Lemma arrived_all γ s j : quota s ≤ arrived γ s → (j < n)%nat → sh j = s → gr γ < ga γ j.
Proof.
  intros Hq Hj Hs.
  assert ((if decide (sh j = s) then (if gr γ <? ga γ j then 1 else 0) else 0) = (if decide (sh j = s) then 1 else 0)) as H.
  { revert j Hj Hs. intros j Hj _. revert j Hj. apply sumn_full; [|done]. intros k _. case_decide; [zcase|]; lia. }
  rewrite !decide_True in H by done. revert H. zcase; lia.
Qed.

Lemma counted_all γ s : S_ ≤ counted_shards γ → (s < Z.to_nat S_)%nat → gp γ s = Counted.
Proof using Hn.
  intros Hc Hs. pose proof S_pos. assert (match gp γ s with Counted => 1 | _ => 0 end = 1) as H1.
  { revert s Hs. apply (sumn_full _ _ (λ _, 1)); [intros k _; case_match; lia|]. rewrite sumn_const. fold (counted_shards γ). lia. }
  by destruct (gp γ s).
Qed.

(** ** The accesses keep the invariant *)

(** A step of thread [i] that leaves the history alone and moves its shard on. *)
Definition set_phase γ i (p : phase) : bghost := mkBg (gr γ) (ga γ) (upd (gp γ) (sh i) p) (grp γ) (ge γ) (gl γ).

Lemma duty_full γ i : duty_of γ i = ShardFull → gp γ (sh i) = Full i.
Proof. unfold duty_of. repeat case_match; congruence. Qed.

Lemma duty_zero γ i : duty_of γ i = ShardZero → gp γ (sh i) = Zeroed i.
Proof. unfold duty_of. repeat case_match; congruence. Qed.

Lemma duty_rfull γ i : duty_of γ i = RootFull → grp γ = RFull i.
Proof. unfold duty_of. repeat case_match; congruence. Qed.

Lemma duty_rzero γ i : duty_of γ i = RootZero → grp γ = RZeroed i.
Proof. unfold duty_of. repeat case_match; congruence. Qed.

(** While a shard is not counted the root is still collecting. *)
Lemma root_collecting γ m s : bar_inv γ m → (s < Z.to_nat S_)%nat → gp γ s ≠ Counted →
  grp γ = RCollecting ∧ bm_root m = counted_shards γ ∧ counted_shards γ < S_.
Proof using Hn.
  intros HI Hs Hp. pose proof (bi_root _ _ HI) as Hr. unfold root_inv in Hr. destruct (grp γ); [by destruct Hr| |];
    destruct Hr as (_ & Hc & _); contradict Hp; apply counted_all; by rewrite ?Hc.
Qed.

Lemma counted_nonneg γ : 0 ≤ counted_shards γ.
Proof.
  transitivity (sumn (Z.to_nat S_) (λ _, 0)); [rewrite sumn_const; lia|]. apply sumn_mono. intros s _. case_match; lia.
Qed.

Lemma counted_same γ γ' : (∀ s, gp γ' s = Counted ↔ gp γ s = Counted) → counted_shards γ' = counted_shards γ.
Proof.
  intros H. apply sumn_ext. intros s _. specialize (H s). destruct (gp γ' s), (gp γ s); try done; destruct H as [H1 H2];
    (by discriminate H1 || by discriminate H2).
Qed.

Lemma duty_other γ i p j : j ≠ i → p = Full i ∨ p = Zeroed i ∨ p = Collecting ∨ p = Counted →
  grp γ = RCollecting → (∀ k, gp γ (sh i) = Full k ∨ gp γ (sh i) = Zeroed k → k = i) →
  duty_of (set_phase γ i p) j = duty_of γ j.
Proof.
  intros Hne Hp Hr Hown. unfold duty_of. cbn [gp grp set_phase]. rewrite Hr.
  destruct (decide (sh j = sh i)) as [E|Hs]; [|by rewrite upd_ne].
  rewrite E, upd_eq.
  assert (match gp γ (sh i) with
   | Full j0 => if decide (j0 = j) then ShardFull else NoDuty
   | Zeroed j0 => if decide (j0 = j) then ShardZero else NoDuty
   | _ => NoDuty end = NoDuty) as ->.
  { destruct (gp γ (sh i)) as [|k|k|] eqn:Ep; try done; (rewrite decide_False; [done|]); intros ->; apply Hne, (Hown j); auto. }
  destruct Hp as [->|[->|[->| ->]]]; try done; by rewrite decide_False.
Qed.

(** Shards that did not change. *)
Lemma shard_inv_same γ γ' s v : gp γ' s = gp γ s → arrived γ' s = arrived γ s → shard_inv γ s v → shard_inv γ' s v.
Proof. unfold shard_inv. intros -> ->. done. Qed.

(** Arriving. *)
Definition arrive γ i : bghost :=
  mkBg (gr γ) (upd (ga γ) i (ga γ i + 1))
    (if arrived γ (sh i) + 1 =? quota (sh i) then upd (gp γ) (sh i) (Full i) else gp γ) (grp γ) (ge γ) (gl γ).

Lemma arrived_arrive γ i s : (i < n)%nat → ga γ i = gr γ →
  arrived (arrive γ i) s = arrived γ s + (if decide (s = sh i) then 1 else 0).
Proof.
  intros Hi Hg. unfold arrived. rewrite (sumn_change n
    (λ j, if decide (sh j = s) then (if gr γ <? ga γ j then 1 else 0) else 0) _ i Hi); cbn [arrive gr ga].
  - rewrite upd_eq. destruct (decide (sh i = s)) as [<-|Hs]; [rewrite decide_True by done|rewrite decide_False by done; lia].
    repeat zcase; lia.
  - intros j Hj. by rewrite upd_ne.
Qed.

Lemma arrive_collecting γ m i : bar_inv γ m → (i < n)%nat → ga γ i = gr γ →
  gp γ (sh i) = Collecting ∧ bm_shards m !! sh i = Some (arrived γ (sh i)) ∧ arrived γ (sh i) < quota (sh i).
Proof using Hn.
  intros HI Hi Hg. pose proof (bi_shard _ _ HI (sh i) (sh_lt i)) as Hs. unfold shard_inv in Hs.
  assert (¬ quota (sh i) ≤ arrived γ (sh i)) as Hna.
  { intros Hq. pose proof (arrived_all γ (sh i) i Hq Hi eq_refl). lia. }
  destruct (gp γ (sh i)); [by destruct Hs| | |]; exfalso; apply Hna; destruct Hs as (_ & Ha); lia.
Qed.

Lemma inv_arrive γ m i : bar_inv γ m → (i < n)%nat → ga γ i = gr γ → ga γ i + 1 ≤ ge γ i →
  bar_inv (arrive γ i) (set_shard (Z.of_nat i mod S_) (wrapping (arrived γ (sh i) + 1)) m) ∧ bar_guar i γ (arrive γ i).
Proof using Hn Hmax.
  intros HI Hi Hg He. destruct (arrive_collecting γ m i HI Hi Hg) as (Hp & Hv & Hlt).
  destruct (root_collecting γ m (sh i) HI (sh_lt i)) as (Hr & Hroot & Hc); [by rewrite Hp|].
  pose proof (arrived_nonneg γ (sh i)) as Hnn. pose proof (quota_le (sh i)) as Hq.
  assert (wrapping (arrived γ (sh i) + 1) = arrived γ (sh i) + 1) as ->.
  { unfold wrapping. apply Z.mod_small. unfold usize_max in Hmax. lia. }
  assert (counted_shards (arrive γ i) = counted_shards γ) as Hcs.
  { apply counted_same. intros s. cbn [arrive gp]. zcase; [|done]. unfold upd. case_decide; [subst; by rewrite Hp|done]. }
  split.
  - constructor; cbn [arrive gr ga ge gl set_shard bm_generation bm_entered bm_left bm_shards bm_root].
    + apply HI.
    + intros j Hj. pose proof (bi_arr _ _ HI j Hj). unfold upd. case_decide; subst; lia.
    + apply HI.
    + rewrite length_insert. apply HI.
    + fold (sh i). intros s Hs. destruct (decide (s = sh i)) as [->|Hne].
      * rewrite list_lookup_insert_eq by (rewrite (bi_len _ _ HI); apply sh_lt). unfold shard_inv.
        rewrite arrived_arrive, decide_True by done. cbn [arrive gp]. zcase; [rewrite upd_eq; repeat split; try done; by f_equal|].
        rewrite Hp. split; [done|lia].
      * rewrite list_lookup_insert_ne by done. apply (shard_inv_same γ); [| |by apply HI].
        -- cbn [arrive gp]. zcase; [by apply upd_ne|done].
        -- rewrite arrived_arrive, decide_False by done. lia.
    + unfold root_inv. cbn [arrive grp]. rewrite Hr, Hcs. done.
  - intros j Hj. repeat split; cbn [arrive gr ga ge gl]; [by apply upd_ne| |done].
    destruct (arrived γ (sh i) + 1 =? quota (sh i)) eqn:E.
    + etrans; [|apply (duty_other γ i (Full i) j Hj); [by left|done|rewrite Hp; intros k [?|?]; done]].
      unfold duty_of, arrive, set_phase. cbn [gp grp]. by rewrite E.
    + unfold duty_of, arrive. cbn [gp grp]. by rewrite E.
Qed.

(** Resetting the counter of a full shard. *)
Lemma inv_reset γ m i : bar_inv γ m → (i < n)%nat → duty_of γ i = ShardFull →
  is_Some (bm_shards m !! sh i) ∧
  bar_inv (set_phase γ i (Zeroed i)) (set_shard (Z.of_nat i mod S_) 0 m) ∧ bar_guar i γ (set_phase γ i (Zeroed i)) ∧
  duty_of (set_phase γ i (Zeroed i)) i = ShardZero.
Proof using Hn.
  intros HI Hi Hd%duty_full. pose proof (bi_shard _ _ HI (sh i) (sh_lt i)) as Hs. unfold shard_inv in Hs. rewrite Hd in Hs.
  destruct Hs as (Hv & Ha & _ & _). rewrite Hv. split; [done|].
  destruct (root_collecting γ m (sh i) HI (sh_lt i)) as (Hr & Hroot & Hc); [by rewrite Hd|].
  assert (counted_shards (set_phase γ i (Zeroed i)) = counted_shards γ) as Hcs.
  { apply counted_same. intros s. cbn [set_phase gp]. unfold upd. case_decide; [subst; by rewrite Hd|done]. }
  split; [|split].
  - constructor; cbn [set_phase gr ga ge gl set_shard bm_generation bm_entered bm_left bm_shards bm_root]; try apply HI.
    + rewrite length_insert. apply HI.
    + fold (sh i). intros s Hs. destruct (decide (s = sh i)) as [->|Hne].
      * rewrite list_lookup_insert_eq by (rewrite (bi_len _ _ HI); apply sh_lt). unfold shard_inv.
        cbn [set_phase gp]. rewrite upd_eq. done.
      * rewrite list_lookup_insert_ne by done. apply (shard_inv_same γ); [by apply upd_ne|done|by apply HI].
    + unfold root_inv. cbn [set_phase grp]. rewrite Hr, Hcs. done.
  - intros j Hj. repeat split; try done. apply duty_other; [done|auto|done|rewrite Hd; intros k [[= ->]|?]; done].
  - unfold duty_of. cbn [set_phase gp]. by rewrite upd_eq, decide_True.
Qed.

(** Counting a shard in the root. *)
Definition count_shard γ i : bghost :=
  mkBg (gr γ) (ga γ) (upd (gp γ) (sh i) Counted) (if counted_shards γ + 1 =? S_ then RFull i else grp γ) (ge γ) (gl γ).

Lemma counted_count γ i : gp γ (sh i) ≠ Counted → counted_shards (count_shard γ i) = counted_shards γ + 1.
Proof using Hn.
  intros Hp. unfold counted_shards. rewrite (sumn_change _ (λ s, match gp γ s with Counted => 1 | _ => 0 end) _ (sh i) (sh_lt i)).
  - cbn [count_shard gp]. rewrite upd_eq. destruct (gp γ (sh i)); try done; lia.
  - intros s Hs. cbn [count_shard gp]. by rewrite upd_ne.
Qed.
+ + +
TO DO: Transcribe the records above from the line holding "cbn [set_phase gp]. rewrite" down to the line holding "- intros j Hj. repeat split; try", inclusive, without adding anything.

ANSWER BOX:
        cbn [set_phase gp]. rewrite upd_eq. done.
      * rewrite list_lookup_insert_ne by done. apply (shard_inv_same γ); [by apply upd_ne|done|by apply HI].
    + unfold root_inv. cbn [set_phase grp]. rewrite Hr, Hcs. done.
  - intros j Hj. repeat split; try done. apply duty_other; [done|auto|done|rewrite Hd; intros k [[= ->]|?]; done].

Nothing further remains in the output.